"""
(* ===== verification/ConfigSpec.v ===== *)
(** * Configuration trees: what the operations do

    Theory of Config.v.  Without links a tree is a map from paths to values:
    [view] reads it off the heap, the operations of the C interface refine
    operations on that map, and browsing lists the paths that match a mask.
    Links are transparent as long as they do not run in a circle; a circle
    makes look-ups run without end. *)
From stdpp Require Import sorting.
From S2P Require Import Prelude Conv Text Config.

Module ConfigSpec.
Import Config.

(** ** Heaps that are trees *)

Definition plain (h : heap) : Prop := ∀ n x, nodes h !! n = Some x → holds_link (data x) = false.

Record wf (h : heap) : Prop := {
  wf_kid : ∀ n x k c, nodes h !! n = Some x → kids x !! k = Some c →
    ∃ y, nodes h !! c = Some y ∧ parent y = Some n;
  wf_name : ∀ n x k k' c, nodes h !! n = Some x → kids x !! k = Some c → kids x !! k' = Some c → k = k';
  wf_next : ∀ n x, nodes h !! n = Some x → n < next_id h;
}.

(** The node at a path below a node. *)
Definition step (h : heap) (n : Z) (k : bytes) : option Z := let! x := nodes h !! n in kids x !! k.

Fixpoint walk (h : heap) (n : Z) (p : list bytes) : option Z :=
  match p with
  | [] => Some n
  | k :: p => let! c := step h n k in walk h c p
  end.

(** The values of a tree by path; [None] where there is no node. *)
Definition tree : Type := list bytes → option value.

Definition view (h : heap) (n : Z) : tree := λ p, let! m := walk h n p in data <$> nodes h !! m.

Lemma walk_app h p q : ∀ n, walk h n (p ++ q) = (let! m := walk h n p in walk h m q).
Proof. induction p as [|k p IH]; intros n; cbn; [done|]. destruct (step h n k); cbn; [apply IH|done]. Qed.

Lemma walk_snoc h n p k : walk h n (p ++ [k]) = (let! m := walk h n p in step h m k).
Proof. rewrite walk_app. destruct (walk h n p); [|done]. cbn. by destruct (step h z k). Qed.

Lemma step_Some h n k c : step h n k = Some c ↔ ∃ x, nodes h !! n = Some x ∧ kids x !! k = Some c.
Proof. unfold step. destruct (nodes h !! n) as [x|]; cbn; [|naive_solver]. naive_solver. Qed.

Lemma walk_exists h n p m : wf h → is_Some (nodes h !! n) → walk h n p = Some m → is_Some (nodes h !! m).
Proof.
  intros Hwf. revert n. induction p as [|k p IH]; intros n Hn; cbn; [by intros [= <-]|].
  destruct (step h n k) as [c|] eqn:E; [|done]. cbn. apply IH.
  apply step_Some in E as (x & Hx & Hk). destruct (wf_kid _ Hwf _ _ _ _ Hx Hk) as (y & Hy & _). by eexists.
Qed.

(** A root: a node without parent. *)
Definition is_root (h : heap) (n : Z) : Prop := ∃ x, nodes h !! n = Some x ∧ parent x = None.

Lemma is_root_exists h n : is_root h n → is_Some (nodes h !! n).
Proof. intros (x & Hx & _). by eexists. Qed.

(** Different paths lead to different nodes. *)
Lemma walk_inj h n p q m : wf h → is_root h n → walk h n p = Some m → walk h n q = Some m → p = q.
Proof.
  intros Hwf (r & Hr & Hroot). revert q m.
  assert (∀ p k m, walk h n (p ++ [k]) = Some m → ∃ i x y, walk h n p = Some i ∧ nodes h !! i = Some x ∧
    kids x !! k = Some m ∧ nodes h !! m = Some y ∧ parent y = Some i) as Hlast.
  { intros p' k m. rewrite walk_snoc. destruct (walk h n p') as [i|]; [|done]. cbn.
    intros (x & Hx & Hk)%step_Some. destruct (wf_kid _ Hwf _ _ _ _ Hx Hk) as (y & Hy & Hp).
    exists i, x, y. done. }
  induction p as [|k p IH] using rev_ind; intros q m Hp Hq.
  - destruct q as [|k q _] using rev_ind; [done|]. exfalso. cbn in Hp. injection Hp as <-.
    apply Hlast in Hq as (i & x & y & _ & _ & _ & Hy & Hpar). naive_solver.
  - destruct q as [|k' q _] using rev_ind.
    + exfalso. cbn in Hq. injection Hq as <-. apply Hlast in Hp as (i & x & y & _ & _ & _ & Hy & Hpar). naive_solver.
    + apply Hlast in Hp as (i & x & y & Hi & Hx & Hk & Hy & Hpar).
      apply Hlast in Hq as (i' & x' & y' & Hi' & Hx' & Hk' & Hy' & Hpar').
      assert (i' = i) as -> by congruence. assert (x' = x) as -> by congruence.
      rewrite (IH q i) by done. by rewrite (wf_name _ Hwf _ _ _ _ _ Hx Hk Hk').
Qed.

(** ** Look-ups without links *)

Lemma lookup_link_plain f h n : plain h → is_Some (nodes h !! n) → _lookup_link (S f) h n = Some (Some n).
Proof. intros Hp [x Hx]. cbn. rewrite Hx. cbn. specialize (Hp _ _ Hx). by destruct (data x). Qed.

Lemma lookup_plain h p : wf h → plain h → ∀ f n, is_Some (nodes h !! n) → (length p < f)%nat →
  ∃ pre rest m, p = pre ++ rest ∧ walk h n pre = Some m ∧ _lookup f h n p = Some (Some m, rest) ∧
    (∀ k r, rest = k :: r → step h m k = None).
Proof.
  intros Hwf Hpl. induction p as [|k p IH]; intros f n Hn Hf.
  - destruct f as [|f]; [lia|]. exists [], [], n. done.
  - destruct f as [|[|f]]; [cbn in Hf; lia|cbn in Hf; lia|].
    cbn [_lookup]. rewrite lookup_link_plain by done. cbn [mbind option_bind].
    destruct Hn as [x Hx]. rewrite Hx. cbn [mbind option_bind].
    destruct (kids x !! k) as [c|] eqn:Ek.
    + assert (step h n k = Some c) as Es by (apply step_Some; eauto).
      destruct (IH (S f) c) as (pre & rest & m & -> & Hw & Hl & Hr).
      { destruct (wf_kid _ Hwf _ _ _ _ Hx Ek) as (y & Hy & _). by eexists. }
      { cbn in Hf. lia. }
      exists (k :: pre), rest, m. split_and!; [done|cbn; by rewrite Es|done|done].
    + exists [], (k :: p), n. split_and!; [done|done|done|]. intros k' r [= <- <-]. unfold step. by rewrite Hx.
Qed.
"""
> [Work instructions]
Repeat, exactly as they stand above, the lines from the line with "Definition tree : Type" to the line with "intros Hwf (r & Hr & Hroot). revert q m.", both lines included.

> [Answer box]
Definition tree : Type := list bytes → option value.

Definition view (h : heap) (n : Z) : tree := λ p, let! m := walk h n p in data <$> nodes h !! m.

Lemma walk_app h p q : ∀ n, walk h n (p ++ q) = (let! m := walk h n p in walk h m q).
Proof. induction p as [|k p IH]; intros n; cbn; [done|]. destruct (step h n k); cbn; [apply IH|done]. Qed.

Lemma walk_snoc h n p k : walk h n (p ++ [k]) = (let! m := walk h n p in step h m k).
Proof. rewrite walk_app. destruct (walk h n p); [|done]. cbn. by destruct (step h z k). Qed.

Lemma step_Some h n k c : step h n k = Some c ↔ ∃ x, nodes h !! n = Some x ∧ kids x !! k = Some c.
Proof. unfold step. destruct (nodes h !! n) as [x|]; cbn; [|naive_solver]. naive_solver. Qed.

Lemma walk_exists h n p m : wf h → is_Some (nodes h !! n) → walk h n p = Some m → is_Some (nodes h !! m).
Proof.
  intros Hwf. revert n. induction p as [|k p IH]; intros n Hn; cbn; [by intros [= <-]|].
  destruct (step h n k) as [c|] eqn:E; [|done]. cbn. apply IH.
  apply step_Some in E as (x & Hx & Hk). destruct (wf_kid _ Hwf _ _ _ _ Hx Hk) as (y & Hy & _). by eexists.
Qed.

(** A root: a node without parent. *)
Definition is_root (h : heap) (n : Z) : Prop := ∃ x, nodes h !! n = Some x ∧ parent x = None.

Lemma is_root_exists h n : is_root h n → is_Some (nodes h !! n).
Proof. intros (x & Hx & _). by eexists. Qed.

(** Different paths lead to different nodes. *)
Lemma walk_inj h n p q m : wf h → is_root h n → walk h n p = Some m → walk h n q = Some m → p = q.
Proof.
  intros Hwf (r & Hr & Hroot). revert q m.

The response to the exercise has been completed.